Given data Start Marker

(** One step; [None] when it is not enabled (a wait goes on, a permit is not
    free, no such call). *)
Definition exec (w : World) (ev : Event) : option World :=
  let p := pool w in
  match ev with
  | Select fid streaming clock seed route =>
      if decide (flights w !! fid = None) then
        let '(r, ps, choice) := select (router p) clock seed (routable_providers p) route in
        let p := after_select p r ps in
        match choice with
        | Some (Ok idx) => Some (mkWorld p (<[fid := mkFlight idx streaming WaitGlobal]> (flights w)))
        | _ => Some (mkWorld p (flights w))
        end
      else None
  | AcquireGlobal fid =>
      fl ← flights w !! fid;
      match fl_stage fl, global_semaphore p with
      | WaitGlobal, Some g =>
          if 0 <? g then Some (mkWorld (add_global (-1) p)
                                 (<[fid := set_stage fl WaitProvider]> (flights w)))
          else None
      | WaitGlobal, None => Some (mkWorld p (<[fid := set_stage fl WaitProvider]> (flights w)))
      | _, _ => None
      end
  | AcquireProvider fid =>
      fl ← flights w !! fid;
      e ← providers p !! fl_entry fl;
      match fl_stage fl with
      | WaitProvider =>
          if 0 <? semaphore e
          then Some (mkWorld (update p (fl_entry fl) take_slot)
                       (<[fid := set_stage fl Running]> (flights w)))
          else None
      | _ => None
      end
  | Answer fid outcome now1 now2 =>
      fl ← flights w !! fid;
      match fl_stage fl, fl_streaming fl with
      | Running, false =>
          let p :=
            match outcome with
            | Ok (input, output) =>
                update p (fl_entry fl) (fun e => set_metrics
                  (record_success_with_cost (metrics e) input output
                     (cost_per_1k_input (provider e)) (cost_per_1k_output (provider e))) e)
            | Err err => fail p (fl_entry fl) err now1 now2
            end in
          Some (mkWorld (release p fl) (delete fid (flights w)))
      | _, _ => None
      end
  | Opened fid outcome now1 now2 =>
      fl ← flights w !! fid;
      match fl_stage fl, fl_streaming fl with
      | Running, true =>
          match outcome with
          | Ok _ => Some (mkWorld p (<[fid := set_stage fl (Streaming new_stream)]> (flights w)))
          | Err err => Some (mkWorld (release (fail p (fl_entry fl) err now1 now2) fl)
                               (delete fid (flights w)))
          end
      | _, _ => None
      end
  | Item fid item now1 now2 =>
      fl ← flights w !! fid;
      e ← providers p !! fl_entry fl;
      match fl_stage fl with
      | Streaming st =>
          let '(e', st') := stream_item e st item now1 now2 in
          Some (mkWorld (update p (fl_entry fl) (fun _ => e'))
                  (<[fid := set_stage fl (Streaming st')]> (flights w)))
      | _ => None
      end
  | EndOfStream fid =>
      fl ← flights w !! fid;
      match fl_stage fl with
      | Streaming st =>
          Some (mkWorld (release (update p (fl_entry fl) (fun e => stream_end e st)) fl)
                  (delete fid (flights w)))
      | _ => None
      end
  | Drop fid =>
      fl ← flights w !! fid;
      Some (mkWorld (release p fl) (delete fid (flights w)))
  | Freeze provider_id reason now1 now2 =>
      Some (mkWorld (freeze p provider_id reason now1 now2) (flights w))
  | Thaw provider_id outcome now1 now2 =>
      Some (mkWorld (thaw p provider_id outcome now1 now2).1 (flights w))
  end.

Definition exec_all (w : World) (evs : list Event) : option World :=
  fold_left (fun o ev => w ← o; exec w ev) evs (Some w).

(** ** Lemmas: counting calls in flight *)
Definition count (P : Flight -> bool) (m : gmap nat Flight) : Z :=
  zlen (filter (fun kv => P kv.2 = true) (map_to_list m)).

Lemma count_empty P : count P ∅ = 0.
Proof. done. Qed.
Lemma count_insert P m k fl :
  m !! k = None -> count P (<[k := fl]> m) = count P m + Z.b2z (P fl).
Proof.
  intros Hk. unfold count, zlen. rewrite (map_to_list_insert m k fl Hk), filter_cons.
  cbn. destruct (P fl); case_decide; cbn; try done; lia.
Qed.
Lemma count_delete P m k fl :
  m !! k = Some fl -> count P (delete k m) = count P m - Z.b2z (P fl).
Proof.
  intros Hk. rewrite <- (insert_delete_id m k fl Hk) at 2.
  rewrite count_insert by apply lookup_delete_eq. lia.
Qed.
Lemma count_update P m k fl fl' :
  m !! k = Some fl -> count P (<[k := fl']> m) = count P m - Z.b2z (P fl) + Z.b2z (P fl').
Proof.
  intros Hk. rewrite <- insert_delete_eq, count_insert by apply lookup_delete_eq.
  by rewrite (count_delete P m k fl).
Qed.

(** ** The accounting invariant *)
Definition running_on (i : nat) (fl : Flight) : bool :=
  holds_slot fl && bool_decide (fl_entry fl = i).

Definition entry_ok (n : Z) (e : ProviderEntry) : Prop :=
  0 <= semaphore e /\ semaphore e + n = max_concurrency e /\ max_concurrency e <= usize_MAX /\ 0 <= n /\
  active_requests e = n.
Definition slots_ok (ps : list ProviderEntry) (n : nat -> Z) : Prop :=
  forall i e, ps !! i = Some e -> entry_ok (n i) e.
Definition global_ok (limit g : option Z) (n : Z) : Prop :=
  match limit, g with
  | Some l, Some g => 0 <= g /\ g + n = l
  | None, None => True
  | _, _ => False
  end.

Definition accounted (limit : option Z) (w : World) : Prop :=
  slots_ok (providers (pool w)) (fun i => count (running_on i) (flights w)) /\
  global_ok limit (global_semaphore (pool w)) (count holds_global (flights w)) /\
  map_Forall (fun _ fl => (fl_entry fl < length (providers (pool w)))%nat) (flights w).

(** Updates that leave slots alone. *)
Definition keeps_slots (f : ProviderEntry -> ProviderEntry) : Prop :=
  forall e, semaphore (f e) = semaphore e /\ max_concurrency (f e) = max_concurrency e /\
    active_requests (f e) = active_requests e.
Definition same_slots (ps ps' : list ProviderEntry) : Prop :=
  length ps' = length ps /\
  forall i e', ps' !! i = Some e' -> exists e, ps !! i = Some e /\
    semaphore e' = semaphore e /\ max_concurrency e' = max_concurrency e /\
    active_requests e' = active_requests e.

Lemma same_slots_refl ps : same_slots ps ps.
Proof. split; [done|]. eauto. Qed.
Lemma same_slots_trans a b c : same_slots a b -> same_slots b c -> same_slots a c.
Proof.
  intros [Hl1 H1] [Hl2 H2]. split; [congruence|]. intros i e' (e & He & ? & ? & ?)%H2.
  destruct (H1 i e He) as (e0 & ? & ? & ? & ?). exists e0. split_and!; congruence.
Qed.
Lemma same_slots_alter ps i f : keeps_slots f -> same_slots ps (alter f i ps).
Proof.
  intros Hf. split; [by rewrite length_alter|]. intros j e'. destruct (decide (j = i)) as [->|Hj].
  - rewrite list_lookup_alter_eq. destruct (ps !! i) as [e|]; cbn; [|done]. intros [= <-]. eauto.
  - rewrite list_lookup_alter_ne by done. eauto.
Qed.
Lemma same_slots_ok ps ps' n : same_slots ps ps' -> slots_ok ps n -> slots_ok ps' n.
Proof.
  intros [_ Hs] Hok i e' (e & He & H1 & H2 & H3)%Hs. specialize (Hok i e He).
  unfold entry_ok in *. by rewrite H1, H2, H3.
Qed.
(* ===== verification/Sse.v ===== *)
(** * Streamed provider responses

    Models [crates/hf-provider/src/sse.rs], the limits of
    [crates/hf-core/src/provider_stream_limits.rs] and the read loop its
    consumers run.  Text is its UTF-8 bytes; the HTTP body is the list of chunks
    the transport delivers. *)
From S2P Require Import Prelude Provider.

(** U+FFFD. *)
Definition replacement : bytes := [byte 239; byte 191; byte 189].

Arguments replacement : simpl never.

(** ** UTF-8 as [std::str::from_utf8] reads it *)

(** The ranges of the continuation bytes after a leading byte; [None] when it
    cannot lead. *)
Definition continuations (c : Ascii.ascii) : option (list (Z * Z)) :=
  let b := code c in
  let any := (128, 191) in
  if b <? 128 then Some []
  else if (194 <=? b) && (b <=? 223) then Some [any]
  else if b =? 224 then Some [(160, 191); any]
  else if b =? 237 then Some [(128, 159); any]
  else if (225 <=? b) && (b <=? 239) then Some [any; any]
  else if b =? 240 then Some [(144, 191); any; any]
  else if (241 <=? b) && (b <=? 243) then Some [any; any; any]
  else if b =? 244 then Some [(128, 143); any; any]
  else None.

Given data End Marker

From the entries above, restate word for word the lines from the line containing "Some (mkWorld (thaw" to the line containing "Lemma count_insert P", both ends included, and nothing more.

      Some (mkWorld (thaw p provider_id outcome now1 now2).1 (flights w))
  end.

Definition exec_all (w : World) (evs : list Event) : option World :=
  fold_left (fun o ev => w ← o; exec w ev) evs (Some w).

(** ** Lemmas: counting calls in flight *)
Definition count (P : Flight -> bool) (m : gmap nat Flight) : Z :=
  zlen (filter (fun kv => P kv.2 = true) (map_to_list m)).

Lemma count_empty P : count P ∅ = 0.
Proof. done. Qed.
Lemma count_insert P m k fl :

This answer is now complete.